Carver Songuifolo Silué carving a wooden figure. Photo: Karl-Heinz Krieg, Sirasso (Boundiali region, Ivory Coast), 1978

Songuifolo Silué colouring a wooden figure with a red plant-based paint and iron-rich river mud. Photo: Karl-Heinz Krieg, Sirasso (Boundiali region, Ivory Coast), 1978

Songuifolo Silué washing the now black figure with water. Photo: Karl-Heinz Krieg, Sirasso (Boundiali region, Ivory Coast), 1978

The art of carving is done exclusively by men of certain professional groups. In addition to the actual carvers, there are sometimes also farmers, blacksmiths and Numus, who learn the craft. The traditional carving process is accompanied by cultic practices, beginning with the ritual of slaughtering a chicken before chopping a tree down so that the wood can be used to work with. If the tree is said to be home to a spiritual being, it must be asked by way of offering gifts, to seek a different place of residence. It is essentially forbidden to fell any tree in the holy grove, the home of the Poro. The Kapok tree is seen to be the main type of tree said to house spirits.

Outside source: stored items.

(* ===== verification/Safety.v ===== *)
(** * Safety of a tick

    The theorems on [PlanTick]: what a plan can do to the node, which demands it
    spawns, and what it drains. *)

From Stdlib Require Import ZArith Lia String Permutation.
From stdpp Require Import base tactics list gmap strings.
From S2P Require Import Prelude GoStrings Liveness Domain Scheduler Envelope Order Recovery Admission.
From S2P Require Import Passes Lanes PassSpec LaneSpec TickSpec Fixture.

(** A node on which the capacity of a tick is proved.  The last clause excludes
    one lane: see [handoff_can_overcommit] below. *)
Record wellFormed (input : Input) : Prop := {
  wf_roomy : roomy input;
  wf_profiles : forall id p, Profiles (in_Config input) !! id = Some p ->
    profile_ID p = id /\ positive (profile_Resources p);
  wf_mac : MacOSExclusive (in_Config input) = true \/
    uniform (List.filter (onPlatform PlatformMacOS) (normalizedDemands input))
}.

Lemma wellFormed_positive input :
  wellFormed input -> positive_demands (in_Config input) (normalizedDemands input).
Proof.
  intros W. apply List.Forall_forall. intros d Hd. apply normalizedDemands_In in Hd as [_ Hd].
  apply plannable_profile in Hd as (p & Hp & Ep & _). unfold resOf. rewrite Ep.
  by apply (wf_profiles _ W) in Hp as [_ ?].
Qed.

Lemma wellFormed_node input :
  wellFormed input -> roomy input /\ nonneg_demands (in_Config input) (normalizedDemands input).
Proof. intros W. split; [apply W|]. by apply positive_nonneg, wellFormed_positive. Qed.

Lemma wellFormed_uniform input :
  wellFormed input -> MacOSExclusive (in_Config input) = false -> uniform (macosOf input).
Proof.
  intros W He. destruct (wf_mac _ W) as [E|Hu]; [congruence|].
  eapply uniform_incl; [|exact Hu]. intros d Hd. unfold macosOf in Hd. simpl in Hd.
  apply List.filter_In in Hd as [Hd Hp]. apply List.filter_In. split; [|done].
  by apply (Permutation_in _ (priorityOrder_perm input (normalizedDemands input))).
Qed.

Lemma vsum_positive config sel :
  sel <> [] -> positive_demands config sel -> positive (vsum (map (resOf config) sel)).
Proof.
  intros Hne Hp. induction Hp as [|d sel Hd Hp IH]; [done|]. simpl.
  destruct sel as [|d' sel]; [simpl; rewrite vadd_zero_r; done|].
  specialize (IH ltac:(done)). unfold positive, vadd in *. simpl in *. lia.
Qed.

Lemma within_mono bound v v' : vle v v' -> within bound v' -> within bound v.
Proof.
  intros (Hc & Hm & Hs) (Wc & Wm & Ws). repeat split; intros Hb.
  - specialize (Wc Hb). lia.
  - specialize (Wm Hb). lia.
  - specialize (Ws Hb). lia.
Qed.

(** A selection made over instances that cover [rem] leaves [rem] and its spawns
    within bounds. *)
Lemma admitted_within input rem insts deps sel sops :
  sane input insts -> rem `sublist_of` insts -> sel <> [] ->
  positive_demands (in_Config input) sel ->
  admissible (in_Config input) (freeCapacity input insts true) (activeRepoCounts insts) sel ->
  Forall2 (Spawns deps) sel sops ->
  notOvercommitted input (rem ++ planned (in_Config input) sops).
Proof.
  intros S Hsub Hne Hp [Hv _] HS. set (v := vsum (map (resOf (in_Config input)) sel)) in *.
  assert (positive v) as Hpv by (by apply vsum_positive).
  destruct (freeCapacity_sound input insts true v S Hpv (Hv Hne)) as [Hb Hrest].
  pose proof (heldBy_sublist ConsumesHostResources rem insts Hsub (sane_instances _ _ S)) as Hh.
  pose proof (heldBy_sublist linuxCharge rem insts Hsub (sane_instances _ _ S)) as Hl.
  pose proof (planned_held (in_Config input) deps sel sops HS) as Eh. fold v in Eh.
  assert (nonneg_instances (planned (in_Config input) sops)) as Hnp
    by (eapply planned_nonneg; [by apply positive_nonneg|exact HS]).
  pose proof (heldBy_linux_le _ Hnp) as Hpl. rewrite Eh in Hpl.
  unfold notOvercommitted, held in *. rewrite !heldBy_app, Eh. split.
  - eapply within_mono; [|exact Hb]. vec.
  - destruct (ElasticHostEnvelope (in_Config input)).
    + destruct Hrest as [H1 H2]. split; [vec|]. eapply within_mono; [|exact H2]. vec.
    + vec.
Qed.

(** ** The normal form of a plan that is not a recovery *)

Section Normal.
Context `{ContentAddress}.

Record NormalForm (G : Prop) (input : Input) (ops : list Operation) (ds : list Instance_)
    (sel1 sel2 : list Demand) (sops1 sops2 : list Operation) (insts1 insts2 : list Instance_)
    (deps : list string) : Prop := {
  nf_ops : ops = map drainOperation ds ++ sops1 ++ sops2;
  nf_idle : Forall (idleInstance input) ds;
  nf_spawns1 : Forall2 (Spawns deps) sel1 sops1;
  nf_spawns2 : Forall2 (Spawns []) sel2 sops2;
  nf_deps : forall id, In id deps -> In id (operationIDs (map drainOperation ds));
  nf_basis : basis input ds insts1;
  nf_admits1 : Admits G (withInstances input insts1) (normalizedDemands input) sel1;
  nf_limits1 : G -> withinLimits input insts1 sel1;
  nf_second : sel2 <> [] ->
    ds = [] /\ (forall d, In d sel2 -> ~ In (demand_Key d) (keys sel1)) /\
    instancesOf input ++ planned (in_Config input) sops1 `sublist_of` insts2 /\
    (G -> sane input insts2) /\
    Admits G (withInstances input insts2) (normalizedDemands input) sel2 /\
    (G -> withinLimits input insts2 sel2)
}.

Lemma Tick_normal G input ops :
  (G -> roomy input /\ nonneg_demands (in_Config input) (normalizedDemands input)) ->
  Tick G input ops ->
  exists ds sel1 sel2 sops1 sops2 insts1 insts2 deps,
    NormalForm G input ops ds sel1 sel2 sops1 sops2 insts1 insts2 deps.
Proof.
  intros HG (ops1 & sops2 & -> & HL & sel2 & HS2 & H2). pose proof HL as HL'.
  destruct HL as (ds & deps & sel1 & sops1 & insts1 & -> & Hds & HS1 & Hdeps & Hb & Ha & Hw).
  destruct (decide (sel2 = [])) as [->|Hne].
  { inversion_clear HS2. exists ds, sel1, [], sops1, [], insts1, [], deps.
    split; try done; by rewrite !app_nil_r. }
  destruct (H2 Hne) as (Hd & Hk & charge & insts2 & Ei & Hz & Ha2 & Hw2).
  exists ds, sel1, sel2, sops1, sops2, insts1, insts2, deps. split; try done; [by rewrite <- app_assoc|].
  intros _. assert (ds = []) as ->.
  { apply containsDrain_filter in Hd. rewrite List.filter_app, drains_isDrain in Hd.
    apply app_eq_nil in Hd as [Hd _]. by destruct ds. }
  simpl in *. rewrite (Spawns_filter _ _ _ HS1), (Spawns_keys _ _ _ HS1) in Hk.
  split; [done|]. split; [done|].
  assert (appendPlannedSpawns (instancesOf input) (in_Config input) sops1
    = instancesOf input ++ planned (in_Config input) sops1) as Ep
    by (unfold appendPlannedSpawns; by rewrite (Spawns_filter _ _ _ HS1)).
  split; [rewrite Ei, Ep; by apply sublist_inserts_r|]. split; [|done].
  intros g. rewrite Ei. apply sane_app_chargeless; [done|]. by apply (sane_planned G).
Qed.

Lemma NormalForm_filters G input ops ds sel1 sel2 sops1 sops2 insts1 insts2 deps :
  NormalForm G input ops ds sel1 sel2 sops1 sops2 insts1 insts2 deps ->
  List.filter isSpawn ops = sops1 ++ sops2 /\ List.filter isDrain ops = map drainOperation ds /\
  after input ops = List.filter (undrained ds) (instancesOf input)
                    ++ planned (in_Config input) sops1 ++ planned (in_Config input) sops2.
Proof.
  intros N. assert (List.filter isSpawn ops = sops1 ++ sops2) as E1.
  { rewrite (nf_ops _ _ _ _ _ _ _ _ _ _ _ N), !List.filter_app.
    rewrite (Spawns_filter _ _ _ (nf_spawns1 _ _ _ _ _ _ _ _ _ _ _ N)).
    rewrite (Spawns_filter _ _ _ (nf_spawns2 _ _ _ _ _ _ _ _ _ _ _ N)).
    rewrite (proj1 (noSpawn_filter _) (drains_noSpawn ds)). done. }
  assert (List.filter isDrain ops = map drainOperation ds) as E2.
  { rewrite (nf_ops _ _ _ _ _ _ _ _ _ _ _ N), !List.filter_app.
    rewrite (Spawns_noDrain _ _ _ (nf_spawns1 _ _ _ _ _ _ _ _ _ _ _ N)).
    rewrite (Spawns_noDrain _ _ _ (nf_spawns2 _ _ _ _ _ _ _ _ _ _ _ N)).
    rewrite drains_isDrain, !app_nil_r. done. }
  split; [done|]. split; [done|].
  unfold after, appendPlannedSpawns. rewrite E1, map_app. f_equal.
  apply List.filter_ext. intros i. unfold drainedBy, undrained. rewrite E2, map_map. done.
Qed.
End Normal.

Section Claims.
Context `{ContentAddress}.

Lemma PlanTick_normal input p :
  PlanTick input = Some p ->
  (plan_Operations p = assignmentRecoveries (Now input) (in_Config input) (instancesOf input) /\
   plan_Operations p <> []) \/
  exists ds sel1 sel2 sops1 sops2 insts1 insts2 deps,
    NormalForm (wellFormed input) input (plan_Operations p) ds sel1 sel2 sops1 sops2 insts1 insts2 deps.
Proof.
  intros E. destruct (PlanTick_cases (wellFormed input) input (wellFormed_node input)
    (wellFormed_uniform input) p E) as [Hr|Ht]; [by left|].
  right. apply Tick_normal; [apply wellFormed_node|done].
Qed.

Lemma recoveries_noSpawn now config instances :
  List.filter isSpawn (assignmentRecoveries now config instances) = [].
Proof.
  pose proof (assignmentRecoveries_drains now config instances) as Hd.
  induction Hd as [|op ops (Hk & _) _ IH]; simpl; [done|].
  unfold isSpawn at 1. by rewrite Hk, bool_decide_eq_false_2.
Qed.

Lemma NormalForm_positive input ops ds sel1 sel2 sops1 sops2 insts1 insts2 deps :
  wellFormed input ->
  NormalForm (wellFormed input) input ops ds sel1 sel2 sops1 sops2 insts1 insts2 deps ->
  positive_demands (in_Config input) sel1 /\ positive_demands (in_Config input) sel2.
Proof.
  intros W N. pose proof (wellFormed_positive input W) as Hp.
  split; (eapply Forall_incl; [|exact Hp]).
  - pose proof (admits_queue _ _ _ _ (nf_admits1 _ _ _ _ _ _ _ _ _ _ _ N)) as Hf.
    by rewrite List.Forall_forall in Hf.
  - destruct (decide (sel2 = [])) as [->|Hne]; [by intros ? []|].
    destruct (nf_second _ _ _ _ _ _ _ _ _ _ _ N Hne) as (_ & _ & _ & _ & Ha & _).
    pose proof (admits_queue _ _ _ _ Ha) as Hf. by rewrite List.Forall_forall in Hf.
Qed.

Lemma PlanTick_within input p :
  wellFormed input -> PlanTick input = Some p -> containsSpawn (plan_Operations p) = true ->
  notOvercommitted input (after input (plan_Operations p)).
Proof.
  intros W E Hs. destruct (PlanTick_normal input p E) as [[Er _]|N].
  { exfalso. rewrite Er in Hs.
    assert (noSpawn (assignmentRecoveries (Now input) (in_Config input) (instancesOf input))) as Hn
      by (apply noSpawn_filter, recoveries_noSpawn).
    unfold noSpawn in Hn. congruence. }
  destruct N as (ds & sel1 & sel2 & sops1 & sops2 & insts1 & insts2 & deps & N).
  destruct (NormalForm_filters _ _ _ _ _ _ _ _ _ _ _ N) as (Es & _ & ->).
  destruct (NormalForm_positive _ _ _ _ _ _ _ _ _ _ W N) as [Hp1 Hp2].
  destruct (decide (sel2 = [])) as [->|Hne].
  - pose proof (nf_spawns2 _ _ _ _ _ _ _ _ _ _ _ N) as H2. inversion H2; subst. simpl. rewrite app_nil_r.
    eapply (admitted_within input _ insts1); [| | |exact Hp1|apply (admits_fits _ _ _ _ (nf_admits1 _ _ _ _ _ _ _ _ _ _ _ N) W)|apply N].
    + eapply basis_sane; [apply N|apply W].
    + apply N.
    + intros ->. pose proof (nf_spawns1 _ _ _ _ _ _ _ _ _ _ _ N) as H1. inversion H1; subst.
      rewrite (proj2 (noSpawn_filter _) Es) in Hs. done.
  - destruct (nf_second _ _ _ _ _ _ _ _ _ _ _ N Hne) as (-> & _ & Hsub & Hsane & Ha & _).
    rewrite (filter_all (undrained []) (instancesOf input)) by done. rewrite app_assoc.
    eapply (admitted_within input _ insts2); [by apply Hsane|exact Hsub|done|done|apply (admits_fits _ _ _ _ Ha W)|apply N].
Qed.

The blades of the tools (knives, crosscutters – so-called adzes, piercers, planes, etc.) are made by the forgers for the woodcarvers. The woodcarvers then add the handles, because as an old woodcarver once said, “a woodcarver does not touch fire”, i.e. he is not to forge himself. The piece of work (whether figure or mask, stool or bed) is usually worked out of a single piece of wood. Only armchairs, or sometimes helmets, consist of several assembled parts. Carvers prefer to use freshly cut wood, i.e. green wood, and when they take breaks they place their piece of work in water to prevent it drying out and possible splitting. The coarse or finer adzes are used, as well as a knife and a piercer, and slowly the figure or mask emerges from the wood: at first with rough angular edges, and then slowly it moves into having the typical curves. Carvers prefer using the adze to start off with, and will only use their carving knife right at the very end.

Final Treatment and Patina
From time immemorial, the Senufo carvers have occasionally smoothed out their sculptures at the end of the process using rough leaves or scraped them with the blade of the adze, as well as always colouring them at the end. That means that you find pieces that have a completely smooth surface as apposed to those that still show the blows from the adzes and knives. The colouring is done with a red juice, obtained from the fibers scraped from a tree root. After the juice has dried, iron-rich river mud is applied using a chicken feather or a splint of wood, which transforms the red colour into a deep black – a process which is similar to the Flafani dyeing technique. The object, which is then cleaned of the mud, is finally rubbed  with fat which gives it a matt-glossy finish. Only rarely will a carver be willing to give a piece of his art away before it has been dyed. The patina, the appearance and the texture on the surface of an old piece, be it a cult or utility object, depends entirely on the owner's use of the piece. The thickness of, for example, a use patina says very little about the real age of a piece. It may have been used more or less frequently and intensively leading to the resulting thickness of patina. Also, the storage is crucial to how the patina will look. If a piece is, for example, stored near a smoky hearth in order to protect it from insects, it will inevitably result in a typical smoke patina with soot layers. Other pieces, on the other hand, are carefully wrapped in cloths, so that even after twenty years or more they will not look their age. There are cult objects that are used daily, others which are only in rituals with seven-year intervals. Accordingly, they will age and develop their patina slower or more quickly. The function of the cult objects is versatile. Even today they are often used for religious dance, the worship of the ancestors, but also for the practices in the secret societies. We can safely say that no Senufo artwork was ever carved solely for its aesthetic beauty. It always has a function to fulfill, and for that function it is, so to speak, “power-charged” through sacrifice and consecration.

Karl-Heinz Krieg, 1980
From: Kunst und Kunsthandwerk aus Westafrika. With a preface by Dr. Klaus Volprecht, Leverkusen 1980.